Hydro-thermal with inner approximation
This tutorial was generated using Literate.jl. Download the source as a .jl file. Download the source as a .ipynb file.
This is a simple version of the hydro-thermal scheduling problem. The goal is to operate one hydro-dam and two thermal plants over time in the face of inflow uncertainty.
The purpose of this tutorial is to provide a demonstration of the experimental SDDP.Inner submodule.
The SDDP.Inner code in this example is experimental and the API may change in any future release.
using SDDP
using Test
import HiGHS
import Random
function test_inner_hydro_1d()
Random.seed!(2)
stages = 4
Ω = max.(40 .+ 20.0 * randn(10), 0.0)
risk_measure = SDDP.EAVaR(; lambda = 0.5, beta = 0.2)
function build_subproblem(sp::JuMP.Model, t::Int)
@variable(sp, 0 <= x_vol <= 100, SDDP.State, initial_value = 83.222)
@variable(sp, 0 <= u_gh <= 60)
@variable(sp, 0 <= u_spill <= 200)
@variable(sp, 0 <= u_gt[1:2] <= 15)
@variable(sp, 0 <= u_def <= 75)
@variable(sp, w_inflow == 0.0)
@constraint(sp, sum(u_gt) + u_gh + u_def == 75)
@constraint(sp, x_vol.in + w_inflow - u_gh - u_spill == x_vol.out)
if t > 1
SDDP.parameterize(w -> JuMP.fix(w_inflow, w), sp, Ω)
end
@stageobjective(sp, u_spill + 5 * u_gt[1] + 10 * u_gt[2] + 50 * u_def)
end
println("Building and solving primal outer model for lower bounds")

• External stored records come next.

(** ** A forbidden word that is found is part of the text *)

Lemma run_lit_needs_prefix (w : jsstring) (prev : option N) (t : jsstring) :
  startsWith t w = false -> run false (lit w) (prev, t) = [].
Proof.
  revert prev t. induction w as [|a w IH]; intros prev t H;
    [destruct t; discriminate|].
  destruct t as [|x t]; [reflexivity|].
  simpl in H. simpl lit. simpl run. unfold canonicalize. simpl andb. cbv iota.
  rewrite N.eqb_sym. destruct (a =? x)%N; [|reflexivity].
  simpl in H. simpl. rewrite (IH (Some x) t H). reflexivity.
Qed.

Lemma wholeWord_needs_prefix (w : jsstring) (prev : option N) (t : jsstring) :
  startsWith t w = false ->
  matchHere false (Cat WordBoundary (Cat (lit w) WordBoundary)) (prev, t) = None.
Proof.
  intros H. unfold matchHere. simpl run.
  destruct (xorb _ _); simpl; [|reflexivity].
  rewrite (run_lit_needs_prefix w prev t H). reflexivity.
Qed.

Lemma testFrom_step (ignoreCase : bool) (r : regex) (prev : option N) (t : jsstring) :
  testFrom ignoreCase r prev t
  = match matchHere ignoreCase r (prev, t) with
    | Some _ => true
    | None =>
        match t with
        | [] => false
        | c :: t' => testFrom ignoreCase r (Some c) t'
        end
    end.
Proof. destruct t; reflexivity. Qed.

Lemma includes_step (t w : jsstring) :
  includes t w
  = (startsWith t w
     || match t with
        | [] => false
        | _ :: t' => includes t' w
        end).
Proof. destruct t; reflexivity. Qed.

Lemma wholeWord_included (w : jsstring) (prev : option N) (t : jsstring) :
  testFrom false (Cat WordBoundary (Cat (lit w) WordBoundary)) prev t = true ->
  includes t w = true.
Proof.
  revert prev. induction t as [|c t IH]; intros prev H;
    rewrite testFrom_step in H; rewrite includes_step;
    destruct (startsWith _ w) eqn:E; try reflexivity;
    rewrite (wholeWord_needs_prefix w prev _ E) in H.
  - discriminate.
  - simpl. exact (IH _ H).
Qed.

model = SDDP.LinearPolicyGraph(
build_subproblem;
stages,
sense = :Min,
optimizer = HiGHS.Optimizer,
lower_bound = 0.0,
)
SDDP.train(model; iteration_limit = 10, risk_measure)
lower_bound = SDDP.calculate_bound(model)
simulations =
SDDP.simulate(model, 500, [:x_vol, :u_gh, :u_spill, :u_gt, :u_def])
objs = [sum(data[:stage_objective] for data in sim) for sim in simulations]
μ, ci = round.(SDDP.confidence_interval(objs); digits = 2)
println("Building and solving inner model for upper bounds:")
inner_model, upper_bound = SDDP.Inner.inner_dp(
build_subproblem,
model;
stages,
sense = :Min,
optimizer = HiGHS.Optimizer,
lower_bound = 0.0,
risk_measure,
bellman_function = SDDP.Inner.InnerBellmanFunction(
t -> 50.0 * (stages - t);
upper_bound = t -> 75.0 * 50.0 * (stages - t),
vertex_type = SDDP.SINGLE_CUT,
),
)
@test lower_bound <= upper_bound
println()
println("Bounds:")
println(" Risk-neutral confidence interval: ", μ, " ± ", ci)
println(" Risk-adjusted lower bound: ", round(lower_bound; digits = 2))
println(" Risk-adjusted upper bound: ", round(upper_bound; digits = 2))
return
end
test_inner_hydro_1d()Building and solving primal outer model for lower bounds
-------------------------------------------------------------------
SDDP.jl (c) Oscar Dowson and contributors, 2017-25
-------------------------------------------------------------------
problem
nodes : 4
state variables : 1
scenarios : 1.00000e+03
existing cuts : false
options
solver : serial mode
risk measure : A convex combination of 0.5 * SDDP.Expectation() + 0.5 * SDDP.AVaR(0.2)
sampling scheme : SDDP.InSampleMonteCarlo
subproblem structure
VariableRef : [9, 9]
AffExpr in MOI.EqualTo{Float64} : [2, 2]
VariableRef in MOI.EqualTo{Float64} : [1, 1]
VariableRef in MOI.GreaterThan{Float64} : [7, 7]
VariableRef in MOI.LessThan{Float64} : [6, 7]
numerical stability report
matrix range [1e+00, 1e+00]
objective range [1e+00, 5e+01]
bounds range [2e+01, 2e+02]
rhs range [8e+01, 8e+01]
-------------------------------------------------------------------
iteration simulation bound time (s) solves pid
-------------------------------------------------------------------
1 1.948878e+03 2.847167e+03 9.738922e-03 35 1
10 7.500000e+02 2.935390e+03 4.066491e-02 350 1
-------------------------------------------------------------------
status : iteration_limit
total time (s) : 4.066491e-02
total solves : 350
best bound : 2.935390e+03
simulation ci : 1.544902e+03 ± 5.533339e+02
numeric issues : 0
-------------------------------------------------------------------
Building and solving inner model for upper bounds:
Node: 3 - elapsed time: 0.01 plus 0.0 for vertex selection.
Node: 2 - elapsed time: 0.01 plus 0.0 for vertex selection.
Node: 1 - elapsed time: 0.01 plus 0.0 for vertex selection.
First-stage upper bound: 2969.680973503913
Total time for upper bound: 0.04153039
Bounds:
Risk-neutral confidence interval: 1411.99 ± 82.02
Risk-adjusted lower bound: 2935.39
Risk-adjusted upper bound: 2969.68